------ RECORD EXCERPTS ------

(** * PeLib ImageLoader: a shallow embedding of the page store, the
    virtual-address accessor, section mapping, relocation and the loader
    error of [PeLib::ImageLoader] (retdec, ImageLoader.h). *)

From Stdlib Require Import ZArith Lia.
From stdpp Require Import base list numbers.

Open Scope Z_scope.

(** ** Constants (PeLibAux.h) *)

Definition PELIB_PAGE_SIZE : Z := 4096.
Definition PELIB_PAGE_SIZE_SHIFT : Z := 12.
Definition PELIB_PAGE_SIZE_N : nat := 4096%nat.

(** 32-bit unsigned arithmetic *)
Definition u32 (x : Z) : Z := x mod 2^32.
Definition u32_not (x : Z) : Z := Z.lxor (u32 x) (2^32 - 1).

(** ** PELIB_FILE_PAGE (ImageLoader.h, lines 63-114)

    The buffer is a [std::vector<std::uint8_t>]; bytes are [Z] values.
    Sizes and offsets are [size_t]: [nat]. *)

Record PELIB_FILE_PAGE := mkPage {
  buffer : list Z;
  isInvalidPage : bool;
  isZeroPage : bool
}.

(** [PELIB_FILE_PAGE()] *)
Definition PELIB_FILE_PAGE_new : PELIB_FILE_PAGE :=
  mkPage [] true false.

(** [std::vector::resize(n)]: keeps the prefix, value-initialises the rest *)
Definition vector_resize (n : nat) (v : list Z) : list Z :=
  take n v ++ replicate (n - length v) 0.

(** [memcpy(dst.data() + offset, src, length(src))] on a buffer large enough *)
Definition memcpy_at (dst : list Z) (offset : nat) (src : list Z) : list Z :=
  take offset dst ++ src ++ drop (offset + length src) dst.

(** [PELIB_FILE_PAGE::writeToPage(data, offset, length)]; the source
    pointer and its length are the list [data]. *)
Definition page_writeToPage (p : PELIB_FILE_PAGE) (data : list Z) (offset : nat)
  : PELIB_FILE_PAGE :=
  if decide (offset < PELIB_PAGE_SIZE_N)%nat then
    let buf := if decide (length (buffer p) = PELIB_PAGE_SIZE_N)
               then buffer p else vector_resize PELIB_PAGE_SIZE_N (buffer p) in
    let len := if decide (PELIB_PAGE_SIZE_N < offset + length data)%nat
               then (PELIB_PAGE_SIZE_N - offset)%nat else length data in
    mkPage (memcpy_at buf offset (take len data)) (isInvalidPage p) (isZeroPage p)
  else p.

(** [PELIB_FILE_PAGE::setValidPage(data, length)].  The trailing
    [memset(buffer.data() + length, 0, PELIB_PAGE_SIZE - length)] is outside
    the buffer when [length > PELIB_PAGE_SIZE] (the [size_t] count wraps):
    that call has no defined result, [None]. *)
Definition page_setValidPage (p : PELIB_FILE_PAGE) (data : list Z)
  : option PELIB_FILE_PAGE :=
  let length := length data in
  if decide (PELIB_PAGE_SIZE_N < length)%nat then None else
  let p1 := page_writeToPage p data 0 in
  Some (mkPage (take length (buffer p1) ++ replicate (PELIB_PAGE_SIZE_N - length) 0)
               false false).

(** [PELIB_FILE_PAGE::setZeroPage()] *)
Definition page_setZeroPage (p : PELIB_FILE_PAGE) : PELIB_FILE_PAGE :=
  mkPage [] false true.

(** The page operations, as a caller can issue them. *)
Inductive page_op :=
  | OpSetValidPage (data : list Z)
  | OpSetZeroPage
  | OpWriteToPage (data : list Z) (offset : nat).

Definition page_step (p : PELIB_FILE_PAGE) (op : page_op) : option PELIB_FILE_PAGE :=
  match op with
  | OpSetValidPage data => page_setValidPage p data
  | OpSetZeroPage => Some (page_setZeroPage p)
  | OpWriteToPage data offset => Some (page_writeToPage p data offset)
  end.

Fixpoint run_page_ops (p : PELIB_FILE_PAGE) (ops : list page_op) : option PELIB_FILE_PAGE :=
  match ops with
  | [] => Some p
  | op :: ops' =>
      match page_step p op with
      | Some p' => run_page_ops p' ops'
      | None => None
      end
  end.

(** ** Alignment helpers (ImageLoader.h, lines 352-360), in [uint32_t] *)

Definition AlignToSize (ByteSize AlignSize : Z) : Z :=
  Z.land (u32 (ByteSize + u32 (AlignSize - 1))) (u32_not (AlignSize - 1)).

Definition BytesToPages (ByteSize : Z) : Z :=
  Z.shiftr ByteSize PELIB_PAGE_SIZE_SHIFT
  + (if decide (Z.land ByteSize (PELIB_PAGE_SIZE - 1) <> 0) then 1 else 0).

(** [signExtend32To64] (lines 362-365): the [uint32_t] read as [int32_t],
    widened to [int64_t], then read as [uint64_t]. *)
Definition signExtend32To64 (value32 : Z) : Z :=
  let int32 := if decide (value32 < 2^31) then value32 else value32 - 2^32 in
  int32 mod 2^64.

(** ** Headers (PeLibAux.h, the fields the loader reads) *)

Record PELIB_IMAGE_DATA_DIRECTORY := mkDataDir {
  VirtualAddress : Z;
  Size : Z
}.

Record PELIB_IMAGE_OPTIONAL_HEADER := mkOptionalHeader {
  Magic : Z;
  ImageBase : Z;
  SectionAlignment : Z;
  FileAlignment : Z;
  SizeOfImage : Z;
  SizeOfHeaders : Z;
  DllCharacteristics : Z;
  NumberOfRvaAndSizes : Z;
  DataDirectory : list PELIB_IMAGE_DATA_DIRECTORY
}.

(** [getDataDirRva] / [getDataDirSize] (lines 273-283).  Indexing the
    array is [DataDirectory !! index]: [None] is a read past its end. *)
Definition getDataDirRva (oh : PELIB_IMAGE_OPTIONAL_HEADER) (dataDirIndex : nat) : option Z :=
  if decide (Z.of_nat dataDirIndex < NumberOfRvaAndSizes oh)
  then VirtualAddress <$> DataDirectory oh !! dataDirIndex
  else Some 0.

Definition getDataDirSize (oh : PELIB_IMAGE_OPTIONAL_HEADER) (dataDirIndex : nat) : option Z :=
  if decide (Z.of_nat dataDirIndex < NumberOfRvaAndSizes oh)
  then Size <$> DataDirectory oh !! dataDirIndex
  else Some 0.

Record PELIB_IMAGE_FILE_HEADER := mkFileHeader {
  Machine : Z;
  NumberOfSections : Z;
  Characteristics : Z
}.

(** [PELIB_SECTION_HEADER]; the fields carry an [sh_] prefix because
    [VirtualAddress] is already the data-directory field. *)
Record PELIB_SECTION_HEADER := mkSectionHeader {
  sh_VirtualAddress : Z;
  sh_VirtualSize : Z;
  sh_PointerToRawData : Z;
  sh_SizeOfRawData : Z;
  sh_Characteristics : Z
}.

(** ** LoaderError: the causes listed in the error taxonomy *)

Inductive LoaderError :=
  | LDR_ERROR_NONE
  | LDR_ERROR_MZ_HEADER
  | LDR_ERROR_NT_HEADER
  | LDR_ERROR_MACHINE
  | LDR_ERROR_SECTION_TABLE
  | LDR_ERROR_NOT_LOADABLE
  | LDR_ERROR_RELOC_MALFORMED
  | LDR_ERROR_RELOC_TYPE.

#[global] Instance LoaderError_eq_dec : EqDecision LoaderError.
Proof. solve_decision. Defined.

(** ** The [ImageLoader] object (lines 376-393) *)

Record ImageLoader := mkLoader {
  sections : list PELIB_SECTION_HEADER;
  pages : list PELIB_FILE_PAGE;
  rawFileData : list Z;
  fileHeader : PELIB_IMAGE_FILE_HEADER;
  optionalHeader : PELIB_IMAGE_OPTIONAL_HEADER;
  ldrError : LoaderError;
  ntHeadersSizeCheck : bool;
  sizeofImageMustMatch : bool;
  appContainerCheck : bool;
  is64BitWindows : bool;
  loadArmImages : bool
}.

Definition set_pages (st : ImageLoader) (ps : list PELIB_FILE_PAGE) : ImageLoader :=
  mkLoader (sections st) ps (rawFileData st) (fileHeader st) (optionalHeader st)
    (ldrError st) (ntHeadersSizeCheck st) (sizeofImageMustMatch st)
    (appContainerCheck st) (is64BitWindows st) (loadArmImages st).

Definition set_ldrError (st : ImageLoader) (e : LoaderError) : ImageLoader :=
  mkLoader (sections st) (pages st) (rawFileData st) (fileHeader st) (optionalHeader st)
    e (ntHeadersSizeCheck st) (sizeofImageMustMatch st)
    (appContainerCheck st) (is64BitWindows st) (loadArmImages st).

Definition set_optionalHeader (st : ImageLoader) (oh : PELIB_IMAGE_OPTIONAL_HEADER) : ImageLoader :=
  mkLoader (sections st) (pages st) (rawFileData st) (fileHeader st) oh
    (ldrError st) (ntHeadersSizeCheck st) (sizeofImageMustMatch st)
    (appContainerCheck st) (is64BitWindows st) (loadArmImages st).

Definition getSizeOfImage (st : ImageLoader) : Z := SizeOfImage (optionalHeader st).

(** [getSizeOfImageAligned] (lines 243-246) *)
Definition getSizeOfImageAligned (st : ImageLoader) : Z :=
  AlignToSize (SizeOfImage (optionalHeader st)) PELIB_PAGE_SIZE.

------

◆ **EXERCISE REQUIREMENTS**
Your answer should be the lines above from the one containing "fileHeader : PELIB_IMAGE_FILE_HEADER;" through the one containing "Definition set_pages (st", copied exactly and with both ends kept.

◆ **RESPONSE AREA**
  fileHeader : PELIB_IMAGE_FILE_HEADER;
  optionalHeader : PELIB_IMAGE_OPTIONAL_HEADER;
  ldrError : LoaderError;
  ntHeadersSizeCheck : bool;
  sizeofImageMustMatch : bool;
  appContainerCheck : bool;
  is64BitWindows : bool;
  loadArmImages : bool
}.

Definition set_pages (st : ImageLoader) (ps : list PELIB_FILE_PAGE) : ImageLoader :=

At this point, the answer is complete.